Mac Miller’s posthumous album Circles is a gorgeous feat, a continuation of his vision on his previous album Swimming, doused with a grimly prescient perspective of the struggles that eventually led to his tragic death in September 2018. In this sense, it is a staggeringly difficult listen.
There are songs and bars that speak to Mac’s life so directly, it is as if he wrote them from a privileged perspective. But there is nothing supernatural about Miller’s words here. He built his career off an intimacy with his battles and triumphs. Mac was absolutely aware of the demons he had and spent so much time warring against them. His music is personable because of it.
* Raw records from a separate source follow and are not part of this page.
(** The kernel settings: the blocked policy leaves them alone; a value of [arp_ignore] other than 0
    and 1 is never changed; and when the settings can be written, applying a connecting or connected
    policy leaves [arp_ignore] at neither 0 nor 1, so that the machine does not answer ARP requests
    for the tunnel's address on other interfaces. *)
Theorem arp_ignore_locked_down policy k s :
  DONT_SET_ARP_IGNORE env = false ->
  read_to_string PROC_SYS_NET_IPV4_CONF_ARP_IGNORE k = Some s ->
  let k' := apply_kernel_config env policy k in
  (forall lan api, policy = Blocked lan api -> k' = k)
  /\ (trim s <> "0" -> trim s <> "1" ->
        read_to_string PROC_SYS_NET_IPV4_CONF_ARP_IGNORE k' = Some s)
  /\ ((forall path content k, (write_file path content k).2 = true) ->
        is_Some (policy_peer_endpoints policy) ->
        exists s', read_to_string PROC_SYS_NET_IPV4_CONF_ARP_IGNORE k' = Some s'
          /\ trim s' <> "0" /\ trim s' <> "1").
Proof.
  intros Hd Hs. unfold apply_kernel_config. rewrite Hd.
  set (k1 := if DONT_SET_SRC_VALID_MARK env then k else _).
  assert (read_to_string PROC_SYS_NET_IPV4_CONF_ARP_IGNORE k1 = Some s) as Hs1.
  { subst k1. destruct (DONT_SET_SRC_VALID_MARK env), policy; try done. by rewrite mark_keeps_arp. }
  destruct (lock_down_arp_value k1 s Hs1) as [Hkeep Hlock].
  assert ((forall path content k, (write_file path content k).2 = true) ->
    (lock_down_arp_ignore_sysctl k1).2 = true) as Hw.
  { intros Hw. unfold lock_down_arp_ignore_sysctl. rewrite Hs1. case_decide; [apply Hw | done]. }
  split_and!; simpl.
  - intros lan api ->. subst k1. by destruct (DONT_SET_SRC_VALID_MARK env).
  - intros H0 H1. destruct policy; [by rewrite Hkeep ..|done].
  - intros Hall Hp. destruct policy; [by apply Hlock, Hw ..|]. by destruct Hp.
Qed.
End applying.

(** ** The theorems at concrete inputs

    A machine with the interfaces [lo], [wg0] and [eth0], split tunneling by [net_cls], and a tunnel
    to 185.1.2.3:51820. *)
Definition ex_ifaces (i : string) : option Z :=
  if decide (i = "lo") then Some 1%Z else if decide (i = "wg0") then Some 2%Z
  else if decide (i = "eth0") then Some 3%Z else None.

Definition ex_env : fw_env :=
  {| ADD_COUNTERS := false; DONT_SET_SRC_VALID_MARK := false; DONT_SET_ARP_IGNORE := false;
     feature_cgroup2 := false; iface_index := ex_ifaces; ct_ESTABLISHED := 2 |}.

Definition ex_fw : Firewall :=
  {| fwmark := 0x6d6f6c65; excluded_cgroup2 := None; net_cls := Some 0x4d9f41%Z |}.

Definition ex_tunnel : TunnelMetadata :=
  {| interface := "wg0"; ips := [V4 (Ipv4Addr_new 10 64 0 2)];
     ipv4_gateway := Ipv4Addr_new 10 64 0 1; ipv6_gateway := None |}.

Definition ex_peer : AllowedEndpoint :=
  {| ae_endpoint := Endpoint_new (V4 (Ipv4Addr_new 185 1 2 3)) 51820 Udp; clients := Root |}.

Definition ex_dns : ResolvedDnsConfig :=
  {| tunnel_config := [V4 (Ipv4Addr_new 10 64 0 1)];
     non_tunnel_config := [V4 (Ipv4Addr_new 192 168 1 1)] |}.

Definition ex_connected (lan : bool) : FirewallPolicy := Connected [ex_peer] ex_tunnel lan ex_dns.

(** A TCP packet over IPv4. *)
Definition ex_tcp (iif oif cgroup saddr daddr dport : Z) : pview := fun f =>
  match f with
  | MetaNfproto => Some 2%Z
  | MetaL4proto => Some 6%Z
  | MetaIif => Some iif
  | MetaOif => Some oif
  | MetaCgroup => Some cgroup
  | MetaMark | CtMark => Some 0%Z
  | Ipv4Saddr => Some saddr
  | Ipv4Daddr => Some daddr
  | TcpSport => Some 40000%Z
  | TcpDport => Some dport
  | _ => None
  end.

Definition ex_batch (policy : FirewallPolicy) : list batch_msg :=
  match finalize ex_env policy ex_fw with Ok b => b | Err _ => [] end.

Lemma ex_connected_finalizes lan :
  finalize ex_env (ex_connected lan) ex_fw = Ok (ex_batch (ex_connected lan)).
Proof. by destruct lan. Qed.

Lemma ex_blocked_finalizes :
  finalize ex_env (Blocked false None) ex_fw = Ok (ex_batch (Blocked false None)).
Proof. done. Qed.

Definition ex_web : pview :=
  ex_tcp 0 3 0 (Ipv4Addr_new 192 168 1 7) (Ipv4Addr_new 93 184 216 34) 443.

Lemma filter_chains_refine_witness :
  run_chain (chain_rules OUT_CHAIN (ex_batch (ex_connected true)))
    (chain_default OUT_CHAIN (ex_batch (ex_connected true))) ex_web
  = (Reject RejectIcmpPortUnreach, ex_web).
Proof.
  destruct (filter_chains_refine ex_env ex_fw _ _ ex_web (ex_connected_finalizes true)) as [-> _].
  reflexivity.
Defined.

(** [docs/security.md] says that on Linux whatever may go out or come in may also be forwarded.  While blocked,
    a packet to the API may go out and is not forwarded; while connected with local network sharing, a packet
    from the local network to elsewhere may come in and is not forwarded. *)
Theorem forwarding_is_narrower :
  let blocked := ex_batch (Blocked false (Some {| ae_endpoint := Endpoint_new (V4 (Ipv4Addr_new 93 184 216 34)) 443 Tcp; clients := AllClients |})) in
  let connected := ex_batch (ex_connected true) in
  let from_lan := ex_tcp 3 3 0 (Ipv4Addr_new 192 168 1 7) (Ipv4Addr_new 93 184 216 34) 443 in
  (verdict OUT_CHAIN blocked ex_web = Accept /\ verdict FORWARD_CHAIN blocked ex_web <> Accept)
  /\ (verdict IN_CHAIN connected from_lan = Accept /\ verdict FORWARD_CHAIN connected from_lan <> Accept).
Proof. vm_compute. by split. Qed.

Lemma no_dns_leak_witness :
  let p := ex_tcp 0 3 0 (Ipv4Addr_new 192 168 1 7) (Ipv4Addr_new 192 168 1 9) 53 in
  verdict OUT_CHAIN (ex_batch (ex_connected true)) p <> Accept.
Proof.
  intros p.
  pose proof (no_dns_leak ex_env ex_fw _ _ p (ex_connected_finalizes true) eq_refl) as H.
  intros Hv. apply H in Hv. vm_compute in Hv. discriminate Hv.
Defined.

Lemma blocked_rejects_tcp_witness : verdict OUT_CHAIN (ex_batch (Blocked false None)) ex_web <> Accept.
Proof.
  destruct (blocked_rejects_tcp ex_env ex_fw _ ex_web ex_blocked_finalizes eq_refl) as [H _].
  intros Hv. apply H in Hv. vm_compute in Hv. discriminate Hv.
Defined.

Lemma connected_no_tcp_leak_witness : verdict OUT_CHAIN (ex_batch (ex_connected false)) ex_web <> Accept.
Proof.
  pose proof (connected_no_tcp_leak ex_env ex_fw _ _ _ _ ex_web (ex_connected_finalizes false)
    eq_refl eq_refl) as H.
  intros Hv. apply H in Hv. vm_compute in Hv. discriminate Hv.
Defined.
He was less a superstar than a close friend popping in to say that he hit a rough patch, but everything would be alright. It feels familiar. Circles continues this in a magnificent way, but the specter of the words “posthumous” and “final” swarming the album makes it a complicated listen. In that way, it is a fitting ending to Mac’s career.
Mac’s career was a representation of his personality. Gracious and eager to learn, the steps Mac took from his early releases like Blue Slide Park to Circles is stunning. Mac worked on Circles while finishing up Swimming, with the idea being to complete Circles shortly after the release of its predecessor. Miller passed away a month after Swimming was released, and, as such, he never got the chance to complete his vision: swimming in circles, a cycle that oscillates between struggle and triumph, failure and success.
Posthumous releases rarely sound as completed as Circles does. There is something finite about the album, perhaps a result of Mac’s uncompromising vision and Jon Brion’s ability to translate that after Mac’s death. The album is haunting, heartbreaking, and bittersweet…a fitting end to a chapter that tragically happened to be the final one in Mac’s book.